How to build your own version of Iron Man’s voice-activated assistant J.A.R.V.I.S., using ChatGPT

Jasmine Plows
7 min readJan 11, 2023
J.A.R.V.I.S., as depicted in Age of Ultron (2015)

Note: I used a Raspberry Pi for this, so this tutorial is tailored for Raspberry Pi OS systems. However, instructions should be similar/the same for macOS and Linux and should require only minor changes for Windows.

Recently, I was re-watching Iron Man and the excellent new Star Wars series Andor, and was struck by how helpful the voice-activated assistants are in these universes. Both J.A.R.V.I.S., from Iron Man, and Class 3 droids in Star Wars act as fully intelligent robotic assistants. They understand language, provide a useful function, and then perfectly articulate a response. Of course, we’ve had voice-activated virtual assistants such as Amazon’s Alexa and Apple’s Siri for about a decade now, but they each leave something to be desired. For one, they never seem to understand when you’re talking to them (I find myself yelling “ALEXA” over and over again until I get a response), and when they do, they often interpret your question incorrectly. However, their biggest limitation, in my opinion, is how infrequently they are able to actually answer questions. I’ll often have a question I want answered but Alexa will be unable to meaningfully help me answer it. Instead, she’ll bring up a google search on my phone, requiring me to pull out my phone and manually scroll through the Google search page. To me, this isn’t all that useful, and it is a far cry from what J.A.R.V.I.S. and the droids of the Star Wars universe offer.

J.A.R.V.I.S. Stands for Just A Rather Very Intelligent System

A.I.’s are getting more advanced though. Last November, OpenAI launched ChatGPT. ChatGPT stands for Generative Pre-Trained Transformer, and it is an A.I.-powered chatbot that can do all sorts of things. For starters, it can act as a search engine that answers your question in full sentences rather than requiring you to click on links, find the relevant information, and interpret it yourself. But it can also be creative, and can write its own poems, essays, and screenplays, all within seconds. Since its launch, I’ve been amazed at its functionality, and I have almost completely replaced Google Searches with it (something that Google itself has been afraid of). Any question I have, even coding questions, it answers effortlessly and within seconds. Try it for yourself, here.
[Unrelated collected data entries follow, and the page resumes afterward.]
Lemma add_window_ok st t : tui_ok st -> (length (tui_windows st) < TUI_MAX_WINDOWS)%nat -> tui_ok (add_window t st).2.
Proof.
  intros [H1 H2 H3 H4 H5 H6] Hr. unfold tui_num_windows in *. split; cbn; rewrite ?map_app, ?length_app; unfold tui_num_windows; cbn.
  - lia.
  - apply NoDup_app. split; [done |]. split; [| apply NoDup_singleton]. intros a Ha Hin. apply list_elem_of_singleton in Hin as ->.
    rewrite Forall_forall in H3. apply H3 in Ha. lia.
  - apply Forall_app. split; [eapply Forall_impl; [done | cbn; lia] |]. apply Forall_singleton. lia.
  - apply Forall_app. split; [done |]. apply Forall_singleton, created_window_ok.
  - rewrite length_app. cbn. lia.
  - by destruct (tui_windows st).
Qed.

Lemma create_ok st pending t : tui_ok st -> tui_ok (tui_window_create st pending t).2.
Proof.
  intros Hst. unfold tui_window_create. destruct (tui_window_find st (Some t)); [done |].
  destruct (Nat.leb_spec TUI_MAX_WINDOWS (length (tui_windows st))); [| by apply add_window_ok].
  destruct (active_window_ok st Hst) as (w & -> & _). by apply print_ok.
Qed.

Lemma remove_parts {A B} (f : A -> B) (l : list A) i : map f (take i l ++ drop (S i) l) = take i (map f l) ++ drop (S i) (map f l).
Proof. by rewrite map_app, firstn_map, skipn_map. Qed.

Lemma remove_forall {A} (P : A -> Prop) l i : Forall P l -> Forall P (take i l ++ drop (S i) l).
Proof. intros H. apply Forall_app. split; [by apply Forall_take | by apply Forall_drop]. Qed.

Lemma remove_nodup {A} (l : list A) i : NoDup l -> NoDup (take i l ++ drop (S i) l).
Proof. intros H. rewrite <- delete_take_drop. eapply sublist_NoDup; [done | apply sublist_delete]. Qed.

Lemma remove_length {A} (l : list A) i : (i < length l)%nat -> length (take i l ++ drop (S i) l) = (length l - 1)%nat.
Proof. intros H. rewrite length_app, length_take, length_drop. lia. Qed.

(** The state after the message and the removal, before the focus is set. *)
Definition removed (st : tui) (pending : bool) (i : nat) (w : window) : tui :=
  let st := tui_print st pending (w_addr <$> tui_window_find st (Some (B "status")))
              (B "* Closed window " ++ print_dec (Z.of_nat i) ++ B " (" ++ title w ++ B ")") in
  let st := set_windows (take i (tui_windows st) ++ drop (S i) (tui_windows st)) st in
  set_active (next_active (tui_active_win st) (tui_num_windows st) (Z.of_nat i)) st.

Lemma next_active_range active num i : 0 < num -> 0 <= i <= num -> 0 <= active <= num -> 0 <= next_active active num i < num.
Proof. intros. unfold next_active. repeat case_match; lia. Qed.

Lemma found_index st i w : tui_ok st -> tui_windows st !! i = Some w -> index_where (fun x => w_addr x =? w_addr w) (tui_windows st) = Some i.
Proof.
  intros Hst Hw. apply index_where_lookup. split; [exists w; by rewrite Z.eqb_refl |]. intros j x Hj Hx.
  apply Z.eqb_neq. intros He.
  assert (j = i); [| lia]. apply (NoDup_lookup _ j i (w_addr w) (ok_addrs _ Hst)); rewrite list_lookup_fmap, ?Hx, ?Hw; cbn; by rewrite ?He.
Qed.

Lemma removed_ok st pending i w : tui_ok st -> tui_windows st !! i = Some w -> strcaseeq (title w) (B "status") = false ->
  tui_ok (removed st pending i w) /\
  map w_addr (tui_windows (removed st pending i w)) = take i (map w_addr (tui_windows st)) ++ drop (S i) (map w_addr (tui_windows st)) /\
  map title (tui_windows (removed st pending i w)) = take i (map title (tui_windows st)) ++ drop (S i) (map title (tui_windows st)) /\
  tui_active_win (removed st pending i w) = next_active (tui_active_win st) (tui_num_windows st - 1) (Z.of_nat i).
Proof.
  intros Hst Hw Ht. unfold removed.
  match goal with |- context [tui_print st pending ?addr ?text] => destruct (print_ok st pending addr text Hst) as [Hp Hid] end.
  set (p := tui_print _ _ _ _) in *. clearbody p. destruct (identity_parts _ _ Hid) as (Ha & Htt & Hac & _ & Hl).
  pose proof (lookup_lt_Some _ _ _ Hw) as Hi. assert (Hi0 : i <> O).
  { intros ->. pose proof (ok_status _ Hst) as Hz. rewrite list_lookup_fmap, Hw in Hz. change (strcaseeq (title w) (B "status") = true) in Hz. congruence. }
  pose proof (ok_active _ Hst) as Hr. pose proof Hp as [H1 H2 H3 H4 H5 H6]. unfold tui_num_windows in *.
  assert (Hlen : length (take i (tui_windows p) ++ drop (S i) (tui_windows p)) = (length (tui_windows p) - 1)%nat) by (apply remove_length; lia).
  split_and!; [split; unfold tui_num_windows | ..]; cbn [tui_windows set_windows set_active tui_active_win next_addr];
    rewrite ?remove_parts, ?Hlen, ?Ha, ?Htt; try done.
  - lia.
  - rewrite <- Ha. by apply remove_nodup.
  - rewrite <- Ha. by apply remove_forall.
  - by apply remove_forall.
  - apply next_active_range; lia.
  - rewrite <- Htt. destruct i as [| i]; [done |]. by destruct (map title (tui_windows p)).
  - rewrite Hac, Hl. f_equal. lia.
Qed.
(* ===== verification/TuiDraw.v ===== *)
(** * Drawing of the terminal interface (tui.c)

    What is written to the terminal: the top line, the rows of the scrollback, the
    input line; and the expansion of [${name}] in status texts.  An access outside
    a buffer is [None]. *)

From S2P Require Import Prelude CString ConfigText Dict Util TuiText TuiWindow.

#[local] Open Scope Z_scope.

Definition move_to (row col : Z) : bstr := ESC :: "["%char :: print_dec row ++ B ";" ++ print_dec col ++ B "H".
Definition clear_eol : bstr := [ESC; "["; "K"]%char.
Definition reset_sgr : bstr := csi (B "0").

(** ** The top line *)

(** Parameter bytes up to the final one: the bytes, and the final byte with what
    follows. *)
Fixpoint csi_end (p : bstr) : option (bstr * ascii * bstr) :=
  match p with
  | [] => None
  | c :: p' =>
      if final_byte c then Some ([], c, p')
      else match csi_end p' with Some (s, m, r) => Some (c :: s, m, r) | None => None end
  end.

(** The length that a first byte announces. *)
Definition utf8_expected (c : ascii) : nat :=
  if (0xc2 <=? code c) && (code c <=? 0xf4) then (if code c <? 0xe0 then 2 else if code c <? 0xf0 then 3 else 4) else 1.

Definition continuation (c : ascii) : bool := Z.land (code c) 0xc0 =? 0x80.

(** The number of continuation bytes, at most [n]. *)
Fixpoint continuations (n : nat) (p : bstr) : nat :=
  match n, p with
  | S n, c :: p => if continuation c then S (continuations n p) else O
  | _, _ => O
  end.

Fixpoint topline_loop (fuel : nat) (columns : Z) (p : bstr) : bstr :=
  match fuel, p with
  | S fuel, c :: rest =>
      if columns <=? 0 then []
      else if bool_decide (c = ESC) && starts_with rest "["%char then
        match csi_end (tail rest) with
        | None => []
        | Some (s, m, after) => (if ceq m "m" then c :: "["%char :: s ++ [m] else []) ++ topline_loop fuel columns after
        end
      else if (code c <? 32) || (code c =? 127) then " "%char :: topline_loop fuel (columns - 1) rest
      else
        let len := S (continuations (utf8_expected c - 1) rest) in
        if negb (len =? utf8_expected c)%nat then topline_loop fuel columns (drop len p)
        else if columns <? Z.of_nat len then []
        else take len p ++ topline_loop fuel (columns - Z.of_nat len) (drop len p)
  | _, _ => []
  end.

Definition tui_print_topline (text : option bstr) (columns : Z) : bstr :=
  match text with Some p => topline_loop (length p) columns p | None => [] end ++ reset_sgr ++ clear_eol.

(** ** The rows of the scrollback *)

(** One row of a line, from its first byte: what is written (up to the last
    character), the sequences after it, the rest of the line, and the last colour
    sequence.  [seq] is the sequence being read. *)
Fixpoint scan_row (mode : row_mode) (col width : Z) (sgr seq shown pending p : bstr) : bstr * bstr * bstr * bstr :=
  match p with
  | [] => (shown, pending, [], sgr)
  | c :: p' =>
      match mode with
      | RBracket => scan_row RSequence col width sgr (seq ++ [c]) shown (pending ++ [c]) p'
      | RSequence =>
          if final_byte c then
            let seq := seq ++ [c] in
            scan_row RText col width (if ceq c "m" && (length seq <? 64)%nat then seq else sgr) [] shown (pending ++ [c]) p'
          else scan_row RSequence col width sgr (seq ++ [c]) shown (pending ++ [c]) p'
      | RText =>
          if width <=? col then (shown, pending, p, sgr)
          else if bool_decide (c = ESC) && starts_with p' "["%char then scan_row RBracket col width sgr [c] shown (pending ++ [c]) p'
          else if bool_decide (c = LF) then (shown, pending, p, sgr)
          else scan_row RText (col + 1) width sgr seq (shown ++ pending ++ [c]) [] p'
      end
  end.

(** A row on the screen: its number, the colour taken over, the text. *)
Record drawn := Drawn { at_row : Z; restored : bstr; shown_text : bstr }.

Definition print_row (d : drawn) : bstr := move_to (at_row d) 1 ++ restored d ++ shown_text d ++ reset_sgr ++ clear_eol.

(** [first_message], [skip_rows] and [row]. *)
Record cursor := Cursor { first_message : bool; skip_rows : Z; row : Z }.

(** The loop over the rows of a message.  A turn skips a row or draws one: that
    many are the fuel. *)
Fixpoint message_loop (fuel : nat) (rows width : Z) (k : cursor) (rows_done : bool) (sgr p : bstr) : list drawn * cursor :=
  match fuel, p with
  | S fuel, _ :: _ =>
      if negb (row k <? rows - 1) then ([], k)
      else
        let '(shown, pending, rest, sgr') := scan_row RText 0 width sgr [] [] [] p in
        let newline := starts_with rest LF in
        let skipped := first_message k && (0 <? skip_rows k) in
        let skip := if skipped then skip_rows k - 1 else skip_rows k in
        let k' := Cursor (first_message k && negb (skip =? 0)) skip (if skipped then row k else row k + 1) in
        let d := Drawn (row k) (if rows_done then sgr' else []) (if newline then shown ++ pending else shown) in
        let next := if negb skipped && newline then tail rest else rest in
        let '(ds, k'') := message_loop fuel rows width k' true sgr' next in
        (if skipped then ds else d :: ds, k'')
  | _, _ => ([], k)
  end.

Definition draw_message (rows width : Z) (k : cursor) (line : bstr) : list drawn * cursor :=
  message_loop (Z.to_nat (skip_rows k + (rows - 1 - row k))) rows width k false [] line.

Fixpoint draw_messages (rows width : Z) (k : cursor) (lines : list (option bstr)) : list drawn * cursor :=
  match lines with
  | [] => ([], k)
  | l :: lines =>
      if negb (row k <? rows - 1) then ([], k)
      else
        match l with
        | None => draw_messages rows width k lines
        | Some line =>
            let '(ds, k) := draw_message rows width k line in
            let '(ds', k) := draw_messages rows width k lines in
            (ds ++ ds', k)
        end
  end.

(** The message that holds the row [skip], counted in messages from the oldest,
    and the rows to skip in it; without one, the oldest, and what is left. *)
Fixpoint find_start (width skip : Z) (i : nat) (lines : list (option bstr)) : nat * Z :=
  match lines with
  | [] => (O, skip)
  | None :: lines => find_start width skip (S i) lines
  | Some l :: lines =>
      let n := tui_line_rows (Some l) width in
      if skip <? n then (i, skip) else find_start width (skip - n) (S i) lines
  end.

(** The slots that the drawing loop visits, around the ring: as many as there are
    lines, from the message found. *)
Definition draw_order (w : window) (start : nat) : list (option bstr) :=
  let oldest := Z.rem (log_head w + Z.of_nat LOG_LINES - log_count w) (Z.of_nat LOG_LINES) in
  map (fun i => mjoin (buffer w !! Z.to_nat (Z.rem (oldest + Z.of_nat (start + i)) (Z.of_nat LOG_LINES)))) (seq 0 (Z.to_nat (log_count w))).

(** The log area: the messages, then empty rows. *)
Definition draw_log (st : tui) (w : window) : list drawn :=
  let '(start, skip) := find_start (term_cols st) (target_row st w) 0 (shown_lines w) in
  let '(ds, k) := draw_messages (term_rows st) (term_cols st) (Cursor true skip 2) (draw_order w start) in
  ds ++ map (fun i => Drawn (row k + Z.of_nat i) [] []) (seq 0 (Z.to_nat (term_rows st - 1 - row k))).

(** ** Status texts *)

Definition TUI_STRING_LEN : nat := 1024.

(** The value of a [name] or [name:default]; the outer option is termination of
    the lookup. *)
Definition expand_var (data : option dict) (spec : bstr) : option (option bstr) :=
  let spec := take 255 spec in
  let '(name, fallback) := match split_at spec ":"%char with Some (n, f) => (n, Some f) | None => (spec, None) end in
  val ← dict_get data (Some name) None;
  Some (match val with Some v => Some v | None => fallback end).

(** [used]: characters written. *)
Fixpoint expand_loop (fuel : nat) (data : option dict) (used : nat) (src : bstr) : option bstr :=
  match fuel, src with
  | S fuel, c :: rest =>
      if negb (used <? TUI_STRING_LEN - 1)%nat then Some []
      else
        match (if ceq c "$" && starts_with rest "{"%char then split_at (tail rest) "}"%char else None) with
        | Some (spec, after) =>
            val ← expand_var data spec;
            let out := match val with
                       | Some v => if (used + length v <? TUI_STRING_LEN - 1)%nat then v else []
                       | None => []
                       end in
            app out <$> expand_loop fuel data (used + length out) after
        | None => cons c <$> expand_loop fuel data (S used) rest
        end
  | _, _ => Some []
  end.

(** [text] is the formatted string.  The outer option is termination. *)
Definition tui_render_string (colors : bool) (data : option dict) (text : bstr) : option (option bstr) :=
  let processed := take (TUI_STRING_LEN - 1) text in
  expanded ← expand_loop (length processed) data 0 processed;
  Some (tui_colorize_string colors true true (Some expanded)).

Definition STATUS_LEN : nat := 256.

(** The status line that [tui_update_status] sets; [vars]: the values of the
    window; [o]: the allocations of the dictionary. *)
Definition status_vars (o : allocs) (win : option window) : option (option dict * allocs) :=
  let '(d, o) := dict_new o in
  match win, d with
  | Some w, Some d =>
      '(_, d, o) ← dict_add o d (Some (B "win.title")) (Some (title w));
      '(_, d, o) ← dict_add o d (Some (B "win.scroll")) (Some (print_dec (scroll_offset w)));
      Some (Some d, o)
  | _, _ => Some (d, o)
  end.

Definition tui_update_status (o : allocs) (colors : bool) (win : option window) (text : bstr) : option bstr :=
  '(vars, _) ← status_vars o win;
  colored ← tui_render_string colors vars (take 511 text);
  (fun c => strlcpy c STATUS_LEN) <$> colored.

(** ** The input line *)

Definition TUI_INPUTLEN : nat := 512.

(** What stands for a control character. *)
Definition placeholder (c : ascii) : bstr :=
  let k := code c in
  if k =? 0x02 then B "{bold}B{bold-off}"
  else if k =? 0x03 then B "{reverse}C{reverse-off}"
  else if k =? 0x04 then B "{reverse}H{reverse-off}"
  else if k =? 0x0f then B "{reset}"
  else if k =? 0x16 then B "{reverse}V{reverse-off}"
  else if k =? 0x1d then B "{italic}I{italic-off}"
  else if k =? 0x1f then B "{underline}_{underline-off}"
  else if (0x20 <=? k) && (k <=? 0x7e) then [c] else B "?".

(** Written by [snprintf], which gets what is left of the buffer, rather than
    directly. *)
Definition expands (c : ascii) : bool := existsb (fun k => code c =? k) [0x02; 0x03; 0x04; 0x0f; 0x16; 0x1d; 0x1f].

(** [buf] holds 2048 characters.  [sizeof(buf) - buf_pos] wraps around once
    [buf_pos] is beyond: the write is outside. *)
Fixpoint fill_loop (text : bstr) (buf_pos : nat) (input : bstr) : option bstr :=
  match input with
  | [] => if (buf_pos <? 2048)%nat then Some text else None
  | c :: input =>
      let s := placeholder c in
      if expands c then
        if (2048 <? buf_pos)%nat then None
        else fill_loop (text ++ take (2048 - buf_pos - 1) s) (buf_pos + length s) input
      else if (buf_pos <? 2048)%nat then fill_loop (text ++ s) (buf_pos + length s) input
      else None
  end.

(** The column offset of a text with sequences: what precedes it is dropped. *)
Fixpoint ansi_column_offset (mode : row_mode) (column : Z) (p : bstr) : bstr :=
  match p with
  | [] => []
  | c :: p' =>
      match mode with
      | RBracket => ansi_column_offset RSequence column p'
      | RSequence => ansi_column_offset (if final_byte c then RText else RSequence) column p'
      | RText =>
          if column <=? 0 then p
          else if bool_decide (c = ESC) then ansi_column_offset (if starts_with p' "["%char then RBracket else RText) column p'
          else ansi_column_offset RText (column - 1) p'
      end
  end.

(** [room]: [out_size - 1 - used]. *)
Fixpoint ansi_copy_columns (mode : row_mode) (columns : Z) (room : nat) (p : bstr) : bstr :=
  match room, p with
  | O, _ | _, [] => []
  | S room, c :: p' =>
      match mode with
      | RBracket => c :: ansi_copy_columns RSequence columns room p'
      | RSequence => c :: ansi_copy_columns (if final_byte c then RText else RSequence) columns room p'
      | RText =>
          if columns <=? 0 then []
          else if bool_decide (c = ESC) then c :: ansi_copy_columns (if starts_with p' "["%char then RBracket else RText) columns room p'
          else c :: ansi_copy_columns RText (columns - 1) room p'
      end
  end.

Definition cursor_screen_pos (len pos : Z) : Z :=
  if pos =? 0 then 0 else if pos <? len then pos else if (pos =? len) && (0 <? len) then len + 1 else 0.

Definition max_input_width (width prompt_len : Z) : Z :=
  let m := width - prompt_len - 1 in if m <? 1 then 1 else if 2048 <=? m then 2047 else m.

(** The slice of the input that is shown and the column of the cursor. *)
Definition input_line (colors : bool) (width : Z) (prompt_title input : bstr) (pos : Z) : option (bstr * Z) :=
  let prompt_len := visible_length prompt_title + 2 in
  buf ← fill_loop [] 0 input;
  colored ← tui_colorize_string colors true true (Some buf);
  let at_ := cursor_screen_pos (Z.of_nat (length input)) pos in
  let max := max_input_width width prompt_len in
  let start_col := if max <? at_ then at_ - max else 0 in
  let slice := ansi_copy_columns RText max 2047 (ansi_column_offset RText start_col colored) in
  let prompt_len := if bool_decide (slice = []) then prompt_len + 1 else prompt_len in
  Some (slice, at_ - start_col + prompt_len).

(** The prompt is cut to 511 bytes before it is coloured. *)
Definition tui_update_input_line (colors : bool) (rows width : Z) (prompt_title input : bstr) (pos : Z) : option bstr :=
  '(slice, column) ← input_line colors width prompt_title input pos;
  prompt ← tui_colorize_string colors true true (Some (take 511 (chr 3 :: B "11" ++ prompt_title ++ chr 3 :: B "10>" ++ chr 15 :: B " ")));
  Some (move_to rows 1 ++ [ESC; "["; "2"; "K"]%char ++ prompt ++ slice ++ move_to rows column).
(* ===== verification/TuiDrawSpec.v ===== *)
(** * What holds of the drawing

    The log area shows a slice of the rows of the scrollback, coloured lines and empty
    ones included; the input line and
    the top line fit the screen; status texts fit their buffer. *)

From S2P Require Import Prelude CString ConfigText Dict Util TuiText TuiTextSpec TuiWindow TuiWindowSpec TuiDraw.

#[local] Open Scope Z_scope.

(** ** The rows of a line *)

(** A line is made of characters of one column each and of control sequences. *)
Inductive cell := Glyph (c : ascii) | Sequence (parameters : bstr) (final : ascii).

Definition cell_bytes (c : cell) : bstr := match c with Glyph c => [c] | Sequence s f => ESC :: "["%char :: s ++ [f] end.
Definition cell_ok (c : cell) : Prop :=
  match c with
  | Glyph c => c <> ESC /\ c <> LF
  | Sequence s f => Forall (fun c => final_byte c = false) s /\ final_byte f = true
  end.

Definition bytes_of (cs : list cell) : bstr := concat (map cell_bytes cs).

Fixpoint glyphs (cs : list cell) : nat :=
  match cs with [] => O | Glyph _ :: cs => S (glyphs cs) | Sequence _ _ :: cs => glyphs cs end.

(** A first row of [w] columns, which ends with its last character, and the rest. *)
Fixpoint first_row (w : nat) (cs : list cell) : list cell * list cell :=
  match w, cs with
  | S w', Glyph c :: cs => let '(a, b) := first_row w' cs in (Glyph c :: a, b)
  | S _, Sequence s f :: cs => let '(a, b) := first_row w cs in (Sequence s f :: a, b)
  | _, _ => ([], cs)
  end.

Fixpoint cut_rows_of (fuel w : nat) (cs : list cell) : list (list cell) :=
  match fuel, cs with
  | S fuel, _ :: _ => (first_row w cs).1 :: cut_rows_of fuel w (first_row w cs).2
  | _, _ => []
  end.

Definition cut_rows (w : nat) (cs : list cell) : list (list cell) := cut_rows_of (length cs) w cs.

(** A row without the sequences after its last character. *)
Fixpoint trimmed (cs : list cell) : list cell :=
  match cs with
  | [] => []
  | c :: cs => match c, trimmed cs with Sequence _ _, [] => [] | _, t => c :: t end
  end.
(** Moving memory down over [gap] characters, or up by one. *)
Lemma move_down a gap b rest : (length (a ++ gap ++ b ++ NUL :: rest) = TUI_INPUTLEN) ->
  memmove (a ++ gap ++ b ++ NUL :: rest) (Z.of_nat (length a)) (Z.of_nat (length (a ++ gap))) (Z.of_nat (S (length b))) =
    Some (a ++ b ++ NUL :: drop (S (length b)) (gap ++ b ++ NUL :: rest)).
Proof.
  intros Hl. unfold memmove, range_ok. rewrite !length_app in Hl. rewrite !length_app. cbn [length] in *.
  rewrite !(proj2 (Z.leb_le _ _)) by lia. cbn [andb]. f_equal. rewrite !Nat2Z.id.
  replace (Z.to_nat (Z.of_nat (length a) + Z.of_nat (S (length b)))) with (length a + S (length b))%nat by lia.
  rewrite take_app_length. f_equal.
  rewrite (app_assoc a gap), drop_app_length' by (rewrite length_app; lia).
  change (b ++ NUL :: rest) with (b ++ [NUL] ++ rest). rewrite (app_assoc b). rewrite take_app_length' by (rewrite length_app; cbn; lia).
  rewrite <- app_assoc. cbn [app]. do 2 f_equal. rewrite <- drop_drop, <- !app_assoc, drop_app_length. done.
Qed.


(** Moving the rest up by one and storing a character. *)
Lemma move_up a b x rest c : length (a ++ b ++ NUL :: x :: rest) = TUI_INPUTLEN ->
  (buf ← memmove (a ++ b ++ NUL :: x :: rest) (Z.of_nat (length a) + 1) (Z.of_nat (length a)) (Z.of_nat (S (length b)));
   store buf (Z.of_nat (length a)) c) = Some ((a ++ [c]) ++ b ++ NUL :: rest).
Proof.
  intros Hl. rewrite !length_app in Hl. cbn [length] in Hl. unfold memmove, range_ok.
  rewrite !(proj2 (Z.leb_le _ _)) by lia. cbn [andb mbind option_bind]. unfold store, in_buffer.
  rewrite (proj2 (Z.leb_le _ _)), (proj2 (Z.ltb_lt _ _)) by lia. cbn [andb]. f_equal. rewrite !Nat2Z.id.
  replace (Z.to_nat (Z.of_nat (length a) + 1)) with (length a + 1)%nat by lia.
  replace (Z.to_nat (Z.of_nat (length a) + 1 + Z.of_nat (S (length b)))) with (length a + (length b + 2))%nat by lia.
  rewrite <- drop_drop, drop_app_length, <- drop_drop, drop_app_length. cbn [drop].
  assert (Hh : exists h, take (length a + 1) (a ++ b ++ NUL :: x :: rest) = a ++ [h]).
  { rewrite take_app_ge by lia. replace (length a + 1 - length a)%nat with 1%nat by lia. destruct b as [| h b]; by eexists. }
  destruct Hh as [h ->]. change (NUL :: x :: rest) with ([NUL] ++ x :: rest). rewrite (app_assoc b), take_app_length' by (rewrite length_app; cbn; lia).
  rewrite <- !app_assoc. cbn [app]. rewrite insert_app_r_alt, Nat.sub_diag by done. done.
Qed.

Lemma load_at a c rest : (length a < TUI_INPUTLEN)%nat -> load (a ++ c :: rest) (Z.of_nat (length a)) = Some c.
Proof.
  intros Hl. unfold load, in_buffer. rewrite (proj2 (Z.leb_le _ _)), (proj2 (Z.ltb_lt _ _)) by lia. cbn [andb].
  rewrite Nat2Z.id, lookup_app_r, Nat.sub_diag by done. done.
Qed.
Lemma type_text u w a s : ui_ok u -> simple u w -> rep (input u) (a, []) -> Forall printable (a ++ s) -> (length (a ++ s) <= 511)%nat ->
  exists l, handle_keys u (map char_key s) = Some (set_input l u) /\ rep l (a ++ s, []).
Proof.
  revert u a. induction s as [| c s IH]; intros u a Hu Hw Hr Hp Hl; cbn [map handle_keys].
  - exists (input u). rewrite app_nil_r. by destruct u.
  - apply Forall_app in Hp as [Hpa Hps]. apply Forall_cons in Hps as [Hc Hps]. rewrite length_app in Hl. cbn [length] in Hl.
    destruct (type_char u w a c Hu Hw Hr Hpa Hc ltac:(lia)) as (l & -> & Hl'). cbn [mbind option_bind].
    destruct (IH (set_input l u) (a ++ [c])) as (l' & Hk & Hr').
    + by eapply set_input_ok.
    + destruct Hw as (Ha & Hv). split; [by apply active_input | done].
    + done.
    + rewrite <- app_assoc. apply Forall_app. split; [done |]. by constructor.
    + rewrite <- app_assoc, length_app. cbn. lia.
    + exists l'. rewrite Hk, <- app_assoc in *. by destruct u.
Qed.

Lemma handle_keys_app u ks ks' : handle_keys u (ks ++ ks') = u ← handle_keys u ks; handle_keys u ks'.
Proof. revert u. induction ks as [| k ks IH]; intros u; [done |]. cbn [app handle_keys]. destruct (handle_key u k) as [v |]; [apply IH | done]. Qed.

Lemma emptied_draws v l : tui_ok (screen v) -> tui_input_len l = 0 -> exists l', update_input_line (set_input l v) = Some (set_input l' v) /\ input_buf l' = input_buf l.
Proof.
  intros Hv Hl. unfold update_input_line. cbn [screen set_input]. destruct (tui_is_enabled (screen v)); cbn [negb]; [| by exists l].
  unfold active. cbn [screen set_input]. destruct (active_window_ok _ Hv) as (w & -> & _).
  replace (set_screen (screen v) (set_input l v)) with (set_input l v) by by destruct v.
  destruct (full_height _); [by exists l |]. cbn [input set_input].
  assert (Hc : tui_input_len (clamp_line l) = 0) by (unfold clamp_line; by rewrite Hl). rewrite Hc. cbn [Z.to_nat take screen].
  match goal with |- context [tui_update_input_line ?a ?b ?c ?d ?e ?f] => destruct (tui_update_input_line a b c d e f) eqn:Hd end; [by eexists |].
  apply draw_input in Hd. assert (H0 : (2048 <= 0)%nat) by exact Hd. lia.
Qed.

Lemma cstr_printable s rest : Forall printable s -> cstr (s ++ NUL :: rest) = s.
Proof.
  induction 1 as [| c s Hc Hs IH]; [done |]. cbn [app cstr]. unfold printable in Hc. rewrite IH. unfold ceq.
  rewrite bool_decide_eq_false_2; [done |]. intros ->. vm_compute in Hc. by destruct Hc as [Hc _].
Qed.

Lemma add_to_history_input s u : input (add_to_history s u) = input u.
Proof.
  unfold add_to_history. destruct s; [done |]. unfold active_history, active. destruct (tui_active_window (screen u)) as [[w |] t]; [| done].
  cbn [shared_input_history set_screen]. by destruct (shared_input_history u).
Qed.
The limitation, however, is that you must log in to the OpenAI website and type your question each time you want to use it. What if you could have your own personal ChatGPT that could understand you, answer your question, and then read aloud your answer, so you would never have to pull out your phone? You would essentially have your own J.A.R.V.I.S.! A virtual assistant that is highly intelligent and able to understand language and audibly relay information back to you. When I received a Raspberry Pi 4B (an inexpensive single board computer that is great for projects like these) for Christmas, I thought this would be a great first project.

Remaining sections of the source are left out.